Dataset entries:

Lemma batch_frames cs :
  forallb keeps_id cs = true ->
  forall clock n objs,
  (map id (local_run (execute (UpdateMultipleObjects cs)) clock n objs) = map id objs
   /\ others (map UpdateObjectCommand.objectId cs)
        (local_run (execute (UpdateMultipleObjects cs)) clock n objs)
      = others (map UpdateObjectCommand.objectId cs) objs)
  /\ (map id (local_run (undo (UpdateMultipleObjects cs)) clock n objs) = map id objs
      /\ others (map UpdateObjectCommand.objectId cs)
           (local_run (undo (UpdateMultipleObjects cs)) clock n objs)
         = others (map UpdateObjectCommand.objectId cs) objs).
Proof.
  intros Hkeep clock n objs. split.
  - cbn [execute local_run]. rewrite batch_execute_local.
    apply batch_execute_frame; [exact Hkeep|apply incl_refl].
  - cbn [undo]. unfold UpdateMultipleObjectsCommand.undo.
    rewrite batch_undo_local.
    apply batch_undo_frame.
    + rewrite forallb_rev. exact Hkeep.
    + intros j Hj. rewrite map_rev in Hj. apply in_rev in Hj. exact Hj.
Qed.

Lemma update_frames c :
  keeps_id c = true ->
  forall clock n objs,
  (map id (local_run (execute (UpdateObject c)) clock n objs) = map id objs
   /\ others [UpdateObjectCommand.objectId c]
        (local_run (execute (UpdateObject c)) clock n objs)
      = others [UpdateObjectCommand.objectId c] objs)
  /\ (map id (local_run (undo (UpdateObject c)) clock n objs) = map id objs
      /\ others [UpdateObjectCommand.objectId c]
           (local_run (undo (UpdateObject c)) clock n objs)
         = others [UpdateObjectCommand.objectId c] objs).
Proof.
  intros Hkeep clock n objs.
  unfold keeps_id in Hkeep. apply andb_prop in Hkeep as [Hu Hp].
  apply negb_true_iff in Hu. apply negb_true_iff in Hp.
  cbn -[others]. unfold apply_updater.
  repeat split.
  - apply patch_keeps_ids. exact Hu.
  - apply others_patch; [left; reflexivity|exact Hu].
  - apply patch_keeps_ids. exact Hp.
  - apply others_patch; [left; reflexivity|exact Hp].
Qed.
Lemma size_limit_aborts_witness :
  let rc := Demo.get "http://a.test/" in
  let hc := {| hc_withContent := Some true; hc_maxContentLength := Finite 4 |} in
  let failed W := entryOf W ∅ rc hc 1 (Some maxSizeError, None, Some "192.0.2.1") in
  let aborted W :=
    In CallAbort (cap_calls (snd (captureEntry W 1 ∅ rc hc None))) /\
    resolved (snd (captureEntry W 1 ∅ rc hc None))
    = Some (Some maxSizeError, None, Some "192.0.2.1") /\
    (forall fuel, captureEntries (S fuel) W ∅ rc hc None 1 = Some ([failed W], ∅)) /\
    option_map err_code (hres_error (entry_response (failed W)))
    = Some (Some "MAX_RES_BODY_SIZE") in
  dataTotal (ex_events (Demo.announced 1 (optionsOf ∅ rc))) = 0 /\
  aborted Demo.announced /\
  getVal (res_headers (Demo.respond (optionsOf ∅ rc) 200 [] (BodyString "hello")))
    "content-length" = VUndef /\
  aborted Demo.streamed.
Proof.
  intros rc hc failed aborted.
  split; [reflexivity|]. split; [|split; [reflexivity|]].
  - (* the head announces 5 bytes, and no chunk ever comes *)
    set (res := Demo.respond (optionsOf ∅ rc) 200 [("content-length", VStr "5")]
                  BodyUndefined).
    refine (size_limit_aborts Demo.announced ∅ rc hc None 1 4
              [EvLookup "a.test"] [] (EvResponse res) _ _ _ _ _).
    + reflexivity.
    + reflexivity.
    + reflexivity.
    + reflexivity.
    + left. exists res, [5%nat]. split; [reflexivity|].
      split; [discriminate|]. split; [repeat constructor|].
      split; [reflexivity|]. vm_compute. reflexivity.
  - (* no Content-Length: the second chunk takes the count to 5 *)
    set (res := Demo.respond (optionsOf ∅ rc) 200 [] (BodyString "hello")).
    refine (size_limit_aborts Demo.streamed ∅ rc hc None 1 4
              [EvLookup "a.test"; EvResponse res; EvData 3]
              [EvEnd; EvComplete res] (EvData 2) _ _ _ _ _).
    + reflexivity.
    + reflexivity.
    + reflexivity.
    + reflexivity.
    + right. exists 2. split; [reflexivity|]. vm_compute. reflexivity.
Defined.

(** A Content-Length of several digits is read as the number it denotes. *)
Example content_length_of_numeral :
  numeral [1; 0; 2; 4]%nat = "1024"%string /\
  numeralValue [1; 0; 2; 4]%nat = 1024 /\
  contentLength
    (Demo.respond (optionsOf ∅ (Demo.get "http://a.test/")) 200
       [("content-length", VStr "1024")] BodyUndefined)
  = Some 1024.
Proof. repeat split. Qed.

(** The transport of [Demo.destroyed] hands over nothing of the body. *)
Lemma destroyed_hands_over_no_body : handsOverNoBody Demo.destroyed.
Proof.
  intros depth o. unfold Demo.destroyed, Demo.exchange. cbn [ex_events].
  split.
  - intros res Hin. cbn in Hin.
    destruct Hin as [Hin|[Hin|[Hin|[Hin|[]]]]]; try discriminate Hin.
    injection Hin as <-. right. reflexivity.
  - intros cause res Hin. cbn in Hin.
    destruct Hin as [Hin|[Hin|[Hin|[Hin|[]]]]]; discriminate Hin.
Qed.

Lemma without_content_body_is_skipped_witness :
  let ho := Some {| ho_withContent := Some false;
                    ho_maxContentLength := Some (Finite 1) |} in
  let hc := buildHarConfig (orEmpty ho) in
  let rc := Demo.get "http://a.test/" in
  let c := snd (captureEntry Demo.destroyed 1 ∅ rc hc None) in
  In CallDestroy (cap_calls c) /\
  In CallEnd (cap_calls c) /\
  cap_calls c = [CallDestroy; CallEnd] /\
  cap_bufferLenght c = 0 /\
  exists log store' entry,
    captureHar 3 Demo.destroyed ∅ (InUrl "http://a.test/") ho = Some (log, store') /\
    log_entries log = [entry] /\
    content_text (hres_content (entry_response entry)) = None /\
    content_size (hres_content (entry_response entry)) = 0 /\
    hres_error (entry_response entry) = None.
Proof.
  intros ho hc rc c.
  destruct (without_content_body_is_skipped
              Demo.destroyed ∅ (InUrl "http://a.test/") (Some (Finite 1)))
    as (_ & Hcalls & _ & _ & Hentries).
  set (head := Demo.respond (optionsOf ∅ rc) 200 [("content-length", VStr "5")]
                 BodyUndefined).
  destruct (Hcalls 1 ∅ rc None head) as [Hdestroy Hend];
    [right; left; reflexivity|].
  split; [exact Hdestroy|]. split; [exact Hend|].
  split; [reflexivity|]. split; [reflexivity|].
  destruct (captureHar 3 Demo.destroyed ∅ (InUrl "http://a.test/") ho)
    as [[log store']|] eqn:Hrun; [|vm_compute in Hrun; discriminate].
  assert (Hone : exists entry, log_entries log = [entry]).
  { vm_compute in Hrun. injection Hrun as <- _. eexists. reflexivity. }
  destruct Hone as [entry Hone].
  assert (Hi : log_entries log !! 0%nat = Some entry) by (rewrite Hone; reflexivity).
  destruct (Hentries 3%nat log store' 0%nat entry Hrun Hi) as (Htext & _ & Hsize).
  exists log, store', entry.
  split; [reflexivity|]. split; [exact Hone|]. split; [exact Htext|].
  split; [exact (Hsize destroyed_hands_over_no_body)|].
  vm_compute in Hrun. injection Hrun as <- _.
  injection Hone as <-. reflexivity.
Defined.

(** With content the same exchange is aborted at its head, at which the
    5 bytes announced exceed the maximum of 1. *)
Example with_content_same_exchange_aborted :
  let ho := Some {| ho_withContent := Some true;
                    ho_maxContentLength := Some (Finite 1) |} in
  option_map
    (fun result =>
       map (fun e => option_map err_code (hres_error (entry_response e)))
           (log_entries (fst result)))
    (captureHar 3 Demo.destroyed ∅ (InUrl "http://a.test/") ho)
  = Some [Some (Some "MAX_RES_BODY_SIZE")].
Proof. vm_compute. reflexivity. Qed.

### WHAT IS REQUIRED
Work out the count of lines in the data above containing the string "right". Give it alone.

### ANSWER AREA
3